Exercise instructions: Please output the section of the listing below that opens with the line containing "(String c s))." and closes with the line containing "groups4 (String c1", exactly and with nothing else.

*** Begin section ***

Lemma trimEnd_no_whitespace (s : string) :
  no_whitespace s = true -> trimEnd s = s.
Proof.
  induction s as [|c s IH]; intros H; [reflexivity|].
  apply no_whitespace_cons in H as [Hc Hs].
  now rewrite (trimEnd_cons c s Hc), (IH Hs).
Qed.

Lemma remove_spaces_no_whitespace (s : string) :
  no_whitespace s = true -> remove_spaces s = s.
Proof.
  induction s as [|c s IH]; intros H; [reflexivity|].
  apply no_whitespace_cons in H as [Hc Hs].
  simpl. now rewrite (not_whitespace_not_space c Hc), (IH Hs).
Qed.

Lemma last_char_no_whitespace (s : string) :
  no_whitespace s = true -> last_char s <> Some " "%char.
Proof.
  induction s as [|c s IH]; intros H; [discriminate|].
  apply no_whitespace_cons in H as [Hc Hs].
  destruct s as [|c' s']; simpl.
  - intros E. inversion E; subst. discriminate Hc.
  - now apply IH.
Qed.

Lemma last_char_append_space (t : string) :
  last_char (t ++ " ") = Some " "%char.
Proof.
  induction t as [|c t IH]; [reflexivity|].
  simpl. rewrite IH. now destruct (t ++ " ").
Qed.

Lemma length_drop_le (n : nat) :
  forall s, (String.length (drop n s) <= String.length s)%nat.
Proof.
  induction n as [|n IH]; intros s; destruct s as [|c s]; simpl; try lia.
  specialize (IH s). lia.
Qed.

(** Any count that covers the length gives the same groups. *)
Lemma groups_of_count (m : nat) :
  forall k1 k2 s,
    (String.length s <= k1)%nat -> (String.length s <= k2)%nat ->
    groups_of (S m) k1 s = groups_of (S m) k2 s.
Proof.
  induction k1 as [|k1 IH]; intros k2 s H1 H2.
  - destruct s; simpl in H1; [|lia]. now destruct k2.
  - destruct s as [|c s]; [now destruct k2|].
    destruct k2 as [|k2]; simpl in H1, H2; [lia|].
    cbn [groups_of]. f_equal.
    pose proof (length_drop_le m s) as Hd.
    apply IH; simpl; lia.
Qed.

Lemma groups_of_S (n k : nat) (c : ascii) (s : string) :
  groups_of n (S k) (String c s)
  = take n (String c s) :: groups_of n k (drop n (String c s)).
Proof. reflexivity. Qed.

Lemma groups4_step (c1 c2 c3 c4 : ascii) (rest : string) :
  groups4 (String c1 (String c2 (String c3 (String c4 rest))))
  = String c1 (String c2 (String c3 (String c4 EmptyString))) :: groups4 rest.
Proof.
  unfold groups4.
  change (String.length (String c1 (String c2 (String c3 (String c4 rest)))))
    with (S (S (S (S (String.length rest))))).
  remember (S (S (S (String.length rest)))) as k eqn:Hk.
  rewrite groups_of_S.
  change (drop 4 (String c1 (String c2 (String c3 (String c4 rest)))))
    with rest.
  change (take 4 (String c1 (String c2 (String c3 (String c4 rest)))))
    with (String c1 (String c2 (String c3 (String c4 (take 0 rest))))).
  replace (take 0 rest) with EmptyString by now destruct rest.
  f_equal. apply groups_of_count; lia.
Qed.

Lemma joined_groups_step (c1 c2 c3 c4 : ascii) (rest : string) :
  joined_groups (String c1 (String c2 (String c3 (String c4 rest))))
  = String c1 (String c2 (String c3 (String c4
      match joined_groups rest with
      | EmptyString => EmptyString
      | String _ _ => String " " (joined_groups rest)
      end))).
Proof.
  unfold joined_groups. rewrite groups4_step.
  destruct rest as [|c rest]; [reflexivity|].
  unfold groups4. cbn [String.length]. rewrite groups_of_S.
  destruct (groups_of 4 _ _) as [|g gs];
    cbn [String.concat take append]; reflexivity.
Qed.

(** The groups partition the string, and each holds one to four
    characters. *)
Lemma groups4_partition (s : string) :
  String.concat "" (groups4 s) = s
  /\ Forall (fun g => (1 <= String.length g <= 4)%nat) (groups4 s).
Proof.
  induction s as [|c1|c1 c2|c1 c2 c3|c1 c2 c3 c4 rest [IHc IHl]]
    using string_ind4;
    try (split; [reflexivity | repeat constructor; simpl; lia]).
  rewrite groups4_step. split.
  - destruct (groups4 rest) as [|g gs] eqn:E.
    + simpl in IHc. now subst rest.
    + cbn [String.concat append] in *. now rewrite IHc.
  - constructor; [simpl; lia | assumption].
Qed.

*** End section ***

Your response:
  = take n (String c s) :: groups_of n k (drop n (String c s)).
Proof. reflexivity. Qed.

Lemma groups4_step (c1 c2 c3 c4 : ascii) (rest : string) :
  groups4 (String c1 (String c2 (String c3 (String c4 rest))))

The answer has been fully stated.